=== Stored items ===
┌────────

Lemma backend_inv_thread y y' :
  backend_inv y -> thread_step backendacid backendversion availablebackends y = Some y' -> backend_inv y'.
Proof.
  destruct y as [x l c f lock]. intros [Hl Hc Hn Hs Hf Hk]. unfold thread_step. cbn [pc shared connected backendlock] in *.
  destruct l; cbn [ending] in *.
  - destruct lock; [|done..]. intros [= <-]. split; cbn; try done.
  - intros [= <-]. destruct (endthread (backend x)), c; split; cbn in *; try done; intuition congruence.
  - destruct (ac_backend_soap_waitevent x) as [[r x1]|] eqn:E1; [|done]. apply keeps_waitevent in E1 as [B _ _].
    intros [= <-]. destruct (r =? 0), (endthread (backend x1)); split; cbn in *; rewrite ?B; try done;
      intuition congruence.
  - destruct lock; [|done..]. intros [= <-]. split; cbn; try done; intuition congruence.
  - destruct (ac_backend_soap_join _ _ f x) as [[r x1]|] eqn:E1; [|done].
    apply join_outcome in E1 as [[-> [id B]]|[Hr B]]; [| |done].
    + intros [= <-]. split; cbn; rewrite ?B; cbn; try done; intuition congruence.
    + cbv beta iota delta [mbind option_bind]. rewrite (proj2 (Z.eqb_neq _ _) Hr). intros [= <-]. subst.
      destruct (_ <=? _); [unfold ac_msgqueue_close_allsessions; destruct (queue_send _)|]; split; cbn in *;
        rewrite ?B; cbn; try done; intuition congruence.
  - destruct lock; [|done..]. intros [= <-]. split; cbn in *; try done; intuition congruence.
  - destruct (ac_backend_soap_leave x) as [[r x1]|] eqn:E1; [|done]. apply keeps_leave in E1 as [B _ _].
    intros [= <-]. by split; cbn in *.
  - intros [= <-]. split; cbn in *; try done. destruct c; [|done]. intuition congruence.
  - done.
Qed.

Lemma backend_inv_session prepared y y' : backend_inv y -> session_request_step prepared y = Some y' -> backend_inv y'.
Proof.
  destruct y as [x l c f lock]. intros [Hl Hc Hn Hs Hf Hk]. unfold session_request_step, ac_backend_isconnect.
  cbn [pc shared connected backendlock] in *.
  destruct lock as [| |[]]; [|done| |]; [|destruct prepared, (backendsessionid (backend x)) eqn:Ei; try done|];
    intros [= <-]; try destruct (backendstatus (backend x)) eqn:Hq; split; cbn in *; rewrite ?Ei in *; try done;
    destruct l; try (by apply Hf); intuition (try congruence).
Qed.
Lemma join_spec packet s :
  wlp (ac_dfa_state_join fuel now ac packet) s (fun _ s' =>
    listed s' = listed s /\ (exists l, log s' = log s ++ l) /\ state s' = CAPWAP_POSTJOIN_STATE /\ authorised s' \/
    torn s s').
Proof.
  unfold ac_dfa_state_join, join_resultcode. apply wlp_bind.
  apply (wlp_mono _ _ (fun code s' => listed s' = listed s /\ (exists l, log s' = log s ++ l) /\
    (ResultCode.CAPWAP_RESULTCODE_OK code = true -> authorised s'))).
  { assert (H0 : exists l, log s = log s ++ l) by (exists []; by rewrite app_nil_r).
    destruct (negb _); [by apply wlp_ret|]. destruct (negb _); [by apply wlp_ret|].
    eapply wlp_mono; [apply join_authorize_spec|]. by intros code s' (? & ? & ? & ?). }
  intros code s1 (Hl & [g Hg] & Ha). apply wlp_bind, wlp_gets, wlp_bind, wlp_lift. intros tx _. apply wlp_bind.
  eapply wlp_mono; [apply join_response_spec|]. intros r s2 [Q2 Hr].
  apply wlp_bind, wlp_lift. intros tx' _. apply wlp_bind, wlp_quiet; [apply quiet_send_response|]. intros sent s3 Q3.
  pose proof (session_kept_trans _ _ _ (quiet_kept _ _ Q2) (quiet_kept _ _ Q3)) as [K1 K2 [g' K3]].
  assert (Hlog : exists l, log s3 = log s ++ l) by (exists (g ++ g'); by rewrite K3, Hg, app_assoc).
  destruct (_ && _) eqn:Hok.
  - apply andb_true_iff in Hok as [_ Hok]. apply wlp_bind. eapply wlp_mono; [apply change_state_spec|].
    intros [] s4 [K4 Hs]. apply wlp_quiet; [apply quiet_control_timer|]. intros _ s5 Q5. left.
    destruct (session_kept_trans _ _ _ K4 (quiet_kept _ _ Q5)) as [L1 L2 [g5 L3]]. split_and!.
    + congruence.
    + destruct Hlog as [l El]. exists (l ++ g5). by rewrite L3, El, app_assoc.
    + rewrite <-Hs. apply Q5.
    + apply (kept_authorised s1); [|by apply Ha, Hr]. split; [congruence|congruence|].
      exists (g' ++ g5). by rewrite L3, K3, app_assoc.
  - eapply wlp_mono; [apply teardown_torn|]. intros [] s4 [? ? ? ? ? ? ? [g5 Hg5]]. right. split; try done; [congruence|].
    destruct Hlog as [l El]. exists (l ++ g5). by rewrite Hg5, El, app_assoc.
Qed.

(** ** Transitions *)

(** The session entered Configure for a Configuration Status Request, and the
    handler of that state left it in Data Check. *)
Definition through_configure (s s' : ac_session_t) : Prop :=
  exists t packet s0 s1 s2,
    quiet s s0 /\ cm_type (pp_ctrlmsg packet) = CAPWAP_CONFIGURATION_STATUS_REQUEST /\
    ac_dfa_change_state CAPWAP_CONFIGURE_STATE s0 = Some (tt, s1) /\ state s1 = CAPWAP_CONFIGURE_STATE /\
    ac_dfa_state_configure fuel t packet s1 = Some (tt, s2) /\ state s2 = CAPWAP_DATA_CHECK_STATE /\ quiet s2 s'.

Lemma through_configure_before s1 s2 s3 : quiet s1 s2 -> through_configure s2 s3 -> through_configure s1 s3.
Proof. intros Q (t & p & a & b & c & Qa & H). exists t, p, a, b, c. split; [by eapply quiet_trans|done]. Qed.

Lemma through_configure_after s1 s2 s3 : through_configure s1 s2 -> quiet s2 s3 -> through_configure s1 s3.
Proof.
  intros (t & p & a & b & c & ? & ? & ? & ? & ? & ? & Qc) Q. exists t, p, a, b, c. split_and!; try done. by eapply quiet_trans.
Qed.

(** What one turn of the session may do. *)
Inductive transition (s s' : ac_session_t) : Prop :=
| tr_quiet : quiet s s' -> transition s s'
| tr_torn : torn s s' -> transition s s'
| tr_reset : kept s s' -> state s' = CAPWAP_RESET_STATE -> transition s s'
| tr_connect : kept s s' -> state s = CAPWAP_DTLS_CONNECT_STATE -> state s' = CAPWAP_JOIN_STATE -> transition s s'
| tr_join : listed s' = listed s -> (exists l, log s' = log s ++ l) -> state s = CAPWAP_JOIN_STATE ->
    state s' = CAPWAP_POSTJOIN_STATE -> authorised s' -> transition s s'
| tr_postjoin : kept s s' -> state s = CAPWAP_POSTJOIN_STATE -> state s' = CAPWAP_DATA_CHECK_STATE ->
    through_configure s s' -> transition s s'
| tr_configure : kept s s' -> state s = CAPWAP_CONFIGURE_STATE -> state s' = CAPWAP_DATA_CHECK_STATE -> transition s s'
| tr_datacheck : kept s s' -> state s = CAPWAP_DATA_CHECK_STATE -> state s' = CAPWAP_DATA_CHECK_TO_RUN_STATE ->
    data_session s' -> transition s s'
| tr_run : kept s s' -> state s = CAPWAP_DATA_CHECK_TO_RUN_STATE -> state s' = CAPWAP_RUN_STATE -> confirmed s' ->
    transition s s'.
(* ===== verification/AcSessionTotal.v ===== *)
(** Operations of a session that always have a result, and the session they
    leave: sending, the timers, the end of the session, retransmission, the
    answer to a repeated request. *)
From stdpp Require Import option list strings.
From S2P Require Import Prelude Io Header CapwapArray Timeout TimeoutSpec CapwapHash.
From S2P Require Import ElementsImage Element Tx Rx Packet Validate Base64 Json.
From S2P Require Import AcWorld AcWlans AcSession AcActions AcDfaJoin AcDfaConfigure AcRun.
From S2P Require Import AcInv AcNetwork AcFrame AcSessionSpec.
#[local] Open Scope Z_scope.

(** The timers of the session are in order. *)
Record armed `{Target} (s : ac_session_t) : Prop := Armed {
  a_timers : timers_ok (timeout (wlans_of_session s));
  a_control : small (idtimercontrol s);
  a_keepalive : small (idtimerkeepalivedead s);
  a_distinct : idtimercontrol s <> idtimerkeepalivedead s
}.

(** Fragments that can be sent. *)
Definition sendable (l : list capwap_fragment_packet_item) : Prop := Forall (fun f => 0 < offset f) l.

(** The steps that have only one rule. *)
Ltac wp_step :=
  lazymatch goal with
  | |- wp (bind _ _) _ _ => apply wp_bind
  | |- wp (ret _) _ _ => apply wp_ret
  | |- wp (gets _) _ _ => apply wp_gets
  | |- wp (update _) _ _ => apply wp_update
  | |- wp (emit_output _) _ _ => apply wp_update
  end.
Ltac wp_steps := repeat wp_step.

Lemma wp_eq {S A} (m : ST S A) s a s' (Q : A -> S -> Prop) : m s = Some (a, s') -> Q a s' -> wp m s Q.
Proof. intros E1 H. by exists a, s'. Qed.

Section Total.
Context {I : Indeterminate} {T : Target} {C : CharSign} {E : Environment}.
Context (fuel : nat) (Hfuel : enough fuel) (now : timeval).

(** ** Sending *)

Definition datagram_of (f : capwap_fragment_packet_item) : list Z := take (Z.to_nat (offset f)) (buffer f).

└────────

=== PROBLEM DETAILS ===
Keep to the lines above, from the first one through the line where "- destruct (ac_backend_soap_join" appears, and copy them exactly.

=== COMPLETED EXERCISE ===
Lemma backend_inv_thread y y' :
  backend_inv y -> thread_step backendacid backendversion availablebackends y = Some y' -> backend_inv y'.
Proof.
  destruct y as [x l c f lock]. intros [Hl Hc Hn Hs Hf Hk]. unfold thread_step. cbn [pc shared connected backendlock] in *.
  destruct l; cbn [ending] in *.
  - destruct lock; [|done..]. intros [= <-]. split; cbn; try done.
  - intros [= <-]. destruct (endthread (backend x)), c; split; cbn in *; try done; intuition congruence.
  - destruct (ac_backend_soap_waitevent x) as [[r x1]|] eqn:E1; [|done]. apply keeps_waitevent in E1 as [B _ _].
    intros [= <-]. destruct (r =? 0), (endthread (backend x1)); split; cbn in *; rewrite ?B; try done;
      intuition congruence.
  - destruct lock; [|done..]. intros [= <-]. split; cbn; try done; intuition congruence.
  - destruct (ac_backend_soap_join _ _ f x) as [[r x1]|] eqn:E1; [|done].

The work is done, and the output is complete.